━━━━━ GIVEN ENTRIES

(** ** Moving a flow *)

(** Chains in another order, a deficit: the accounts are the same. *)
Lemma shuffle_wf q q' f fl t ti d new old txb txp :
  fq_wf q → fq_flows q !! f = Some fl → ff_tin fl = Some t → fq_tins q !! t = Some ti → - 2 ^ 31 ≤ d < 2 ^ 31 →
  new ++ old ≡ₚ new_flows ti ++ old_flows ti →
  fq_flows q' = <[f := FqFlow (ff_tin fl) (ff_queue fl) (ff_backlog fl) d]> (fq_flows q) →
  fq_tins q' = <[t := set_chains new old (set_tin_stats (tin_overlimit ti) (tin_collisions ti) (tin_flows ti) txb txp ti)]> (fq_tins q) →
  backlogs q' = backlogs q → fq_backlog q' = fq_backlog q → memory_usage q' = memory_usage q → fq_wf q'.
Proof.
  intros Hq Hf Ho Ht Hd Hp Hfs Hti Hb Hk Hm. set (fl' := FqFlow _ _ _ d) in *. set (ti' := set_chains _ _ _) in *.
  pose proof (qw_flows q Hq f fl Hf) as [F1 F2 F3 F4]. pose proof (qw_tins q Hq t ti Ht) as [T1 T2 T3 T4 T5].
  assert (∀ w, (∀ gl gl', ff_queue gl' = ff_queue gl → ff_tin gl' = ff_tin gl → w gl' = w gl) →
    msum w (fq_flows q') = msum w (fq_flows q)) as Hsum.
  { intros w Hw. rewrite Hfs, (msum_update _ _ _ _ _ Hf), (Hw fl fl') by done. lia. }
  assert (∀ w t', (∀ gl gl', ff_queue gl' = ff_queue gl → w gl' = w gl) →
    msum (of_tin t' w) (fq_flows q') = msum (of_tin t' w) (fq_flows q)) as Hsum'.
  { intros w t' Hw. apply Hsum. intros gl gl' H1 H2. unfold of_tin. by rewrite H2, (Hw gl gl'). }
  assert (∀ gl gl', ff_queue gl' = ff_queue gl → flow_bytes gl' = flow_bytes gl ∧ flow_mem gl' = flow_mem gl ∧
    flow_count gl' = flow_count gl) as Hw.
  { intros gl gl' Hqq. unfold flow_bytes, flow_mem, flow_count. by rewrite Hqq. }
  assert (∀ g, g ≠ f → fq_flows q' !! g = fq_flows q !! g) as Hoth by (intros g Hg; by rewrite Hfs, lookup_insert_ne).
  assert (fq_flows q' !! f = Some fl') as Hself by (by rewrite Hfs, lookup_insert_eq).
  assert (∀ g t', (∃ gl, fq_flows q' !! g = Some gl ∧ ff_tin gl = Some t') ↔ (∃ gl, fq_flows q !! g = Some gl ∧ ff_tin gl = Some t')) as Hown.
  { intros g t'. destruct (decide (g = f)) as [->|Hg]; [|by rewrite Hoth]. rewrite Hself, Hf.
    split; intros (gl & ? & ?); simplify_eq; eexists; (split; [done|]); done. }
  split; rewrite ?Hb, ?Hk, ?Hm.
  - rewrite Hfs. apply map_Forall_insert_2.
    + split; [done..|]. rewrite Hti. cbn [ff_tin fl']. rewrite Ho in *. rewrite lookup_insert_eq. split; [done|apply F4].
    + eapply map_Forall_impl; [apply (qw_flows q Hq)|]. intros g gl [G1 G2 G3 G4]. split; [done..|]. rewrite Hti.
      destruct (ff_tin gl) as [t'|]; [|done]. destruct G4 as [G4 G5]. split; [|done].
      destruct (decide (t' = t)) as [->|]; [by rewrite lookup_insert_eq|by rewrite lookup_insert_ne].
  - rewrite Hti. apply map_Forall_insert_2.
    + split.
      * cbn. by rewrite Hp.
      * intros g. cbn [ti' set_chains new_flows old_flows]. by rewrite Hp, T2, Hown.
      * destruct (decide (Default t = f)) as [<-|]; [by rewrite Hself|by rewrite Hoth].
      * cbn. rewrite T4. symmetry. apply Hsum'. intros. by apply Hw.
      * cbn. rewrite T5. symmetry. apply Hsum'. intros. by apply Hw.
    + intros t' ti0 Ht'. destruct (qw_tins q Hq t' ti0 Ht') as [U1 U2 U3 U4 U5]. split; [done|..].
      * intros g. by rewrite U2, Hown.
      * destruct (decide (Default t' = f)) as [<-|]; [by rewrite Hself|by rewrite Hoth].
      * rewrite U4. symmetry. apply Hsum'. intros. by apply Hw.
      * rewrite U5. symmetry. apply Hsum'. intros. by apply Hw.
  - destruct (qw_backlogs q Hq) as [B1 B2 B3]. split; [done|..].
    + intros g. rewrite B2. destruct (decide (g = f)) as [->|Hg]; [|by rewrite Hoth]. rewrite Hself, Hf.
      split; intros (gl & ? & ?); simplify_eq; eexists; (split; [done|]); done.
    + eapply StronglySorted_change; [|exact B3]. unfold falling. intros a b _ _.
      assert (∀ g, from_option ff_backlog 0 (fq_flows q' !! g) = from_option ff_backlog 0 (fq_flows q !! g)) as Heq.
      { intros g. destruct (decide (g = f)) as [->|Hg]; [by rewrite Hself, Hf|by rewrite Hoth]. }
      by rewrite !Heq.
  - rewrite (qw_backlog q Hq). symmetry. apply Hsum. intros. by apply Hw.
  - rewrite (qw_memory q Hq). symmetry. apply Hsum. intros. by apply Hw.
  - rewrite Hsum; [apply Hq|]. intros. by apply Hw.
Qed.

━━━━━━━━━━

▸ PROBLEM DESCRIPTION:
Set out every record in full, exactly as given.

▸ SOLUTION TO THE PROBLEM:
(** ** Moving a flow *)

(** Chains in another order, a deficit: the accounts are the same. *)
Lemma shuffle_wf q q' f fl t ti d new old txb txp :
  fq_wf q → fq_flows q !! f = Some fl → ff_tin fl = Some t → fq_tins q !! t = Some ti → - 2 ^ 31 ≤ d < 2 ^ 31 →
  new ++ old ≡ₚ new_flows ti ++ old_flows ti →
  fq_flows q' = <[f := FqFlow (ff_tin fl) (ff_queue fl) (ff_backlog fl) d]> (fq_flows q) →
  fq_tins q' = <[t := set_chains new old (set_tin_stats (tin_overlimit ti) (tin_collisions ti) (tin_flows ti) txb txp ti)]> (fq_tins q) →
  backlogs q' = backlogs q → fq_backlog q' = fq_backlog q → memory_usage q' = memory_usage q → fq_wf q'.
Proof.
  intros Hq Hf Ho Ht Hd Hp Hfs Hti Hb Hk Hm. set (fl' := FqFlow _ _ _ d) in *. set (ti' := set_chains _ _ _) in *.
  pose proof (qw_flows q Hq f fl Hf) as [F1 F2 F3 F4]. pose proof (qw_tins q Hq t ti Ht) as [T1 T2 T3 T4 T5].
  assert (∀ w, (∀ gl gl', ff_queue gl' = ff_queue gl → ff_tin gl' = ff_tin gl → w gl' = w gl) →
    msum w (fq_flows q') = msum w (fq_flows q)) as Hsum.
  { intros w Hw. rewrite Hfs, (msum_update _ _ _ _ _ Hf), (Hw fl fl') by done. lia. }
  assert (∀ w t', (∀ gl gl', ff_queue gl' = ff_queue gl → w gl' = w gl) →
    msum (of_tin t' w) (fq_flows q') = msum (of_tin t' w) (fq_flows q)) as Hsum'.
  { intros w t' Hw. apply Hsum. intros gl gl' H1 H2. unfold of_tin. by rewrite H2, (Hw gl gl'). }
  assert (∀ gl gl', ff_queue gl' = ff_queue gl → flow_bytes gl' = flow_bytes gl ∧ flow_mem gl' = flow_mem gl ∧
    flow_count gl' = flow_count gl) as Hw.
  { intros gl gl' Hqq. unfold flow_bytes, flow_mem, flow_count. by rewrite Hqq. }
  assert (∀ g, g ≠ f → fq_flows q' !! g = fq_flows q !! g) as Hoth by (intros g Hg; by rewrite Hfs, lookup_insert_ne).
  assert (fq_flows q' !! f = Some fl') as Hself by (by rewrite Hfs, lookup_insert_eq).
  assert (∀ g t', (∃ gl, fq_flows q' !! g = Some gl ∧ ff_tin gl = Some t') ↔ (∃ gl, fq_flows q !! g = Some gl ∧ ff_tin gl = Some t')) as Hown.
  { intros g t'. destruct (decide (g = f)) as [->|Hg]; [|by rewrite Hoth]. rewrite Hself, Hf.
    split; intros (gl & ? & ?); simplify_eq; eexists; (split; [done|]); done. }
  split; rewrite ?Hb, ?Hk, ?Hm.
  - rewrite Hfs. apply map_Forall_insert_2.
    + split; [done..|]. rewrite Hti. cbn [ff_tin fl']. rewrite Ho in *. rewrite lookup_insert_eq. split; [done|apply F4].
    + eapply map_Forall_impl; [apply (qw_flows q Hq)|]. intros g gl [G1 G2 G3 G4]. split; [done..|]. rewrite Hti.
      destruct (ff_tin gl) as [t'|]; [|done]. destruct G4 as [G4 G5]. split; [|done].
      destruct (decide (t' = t)) as [->|]; [by rewrite lookup_insert_eq|by rewrite lookup_insert_ne].
  - rewrite Hti. apply map_Forall_insert_2.
    + split.
      * cbn. by rewrite Hp.
      * intros g. cbn [ti' set_chains new_flows old_flows]. by rewrite Hp, T2, Hown.
      * destruct (decide (Default t = f)) as [<-|]; [by rewrite Hself|by rewrite Hoth].
      * cbn. rewrite T4. symmetry. apply Hsum'. intros. by apply Hw.
      * cbn. rewrite T5. symmetry. apply Hsum'. intros. by apply Hw.
    + intros t' ti0 Ht'. destruct (qw_tins q Hq t' ti0 Ht') as [U1 U2 U3 U4 U5]. split; [done|..].
      * intros g. by rewrite U2, Hown.
      * destruct (decide (Default t' = f)) as [<-|]; [by rewrite Hself|by rewrite Hoth].
      * rewrite U4. symmetry. apply Hsum'. intros. by apply Hw.
      * rewrite U5. symmetry. apply Hsum'. intros. by apply Hw.
  - destruct (qw_backlogs q Hq) as [B1 B2 B3]. split; [done|..].
    + intros g. rewrite B2. destruct (decide (g = f)) as [->|Hg]; [|by rewrite Hoth]. rewrite Hself, Hf.
      split; intros (gl & ? & ?); simplify_eq; eexists; (split; [done|]); done.
    + eapply StronglySorted_change; [|exact B3]. unfold falling. intros a b _ _.
      assert (∀ g, from_option ff_backlog 0 (fq_flows q' !! g) = from_option ff_backlog 0 (fq_flows q !! g)) as Heq.
      { intros g. destruct (decide (g = f)) as [->|Hg]; [by rewrite Hself, Hf|by rewrite Hoth]. }
      by rewrite !Heq.
  - rewrite (qw_backlog q Hq). symmetry. apply Hsum. intros. by apply Hw.
  - rewrite (qw_memory q Hq). symmetry. apply Hsum. intros. by apply Hw.
  - rewrite Hsum; [apply Hq|]. intros. by apply Hw.
Qed.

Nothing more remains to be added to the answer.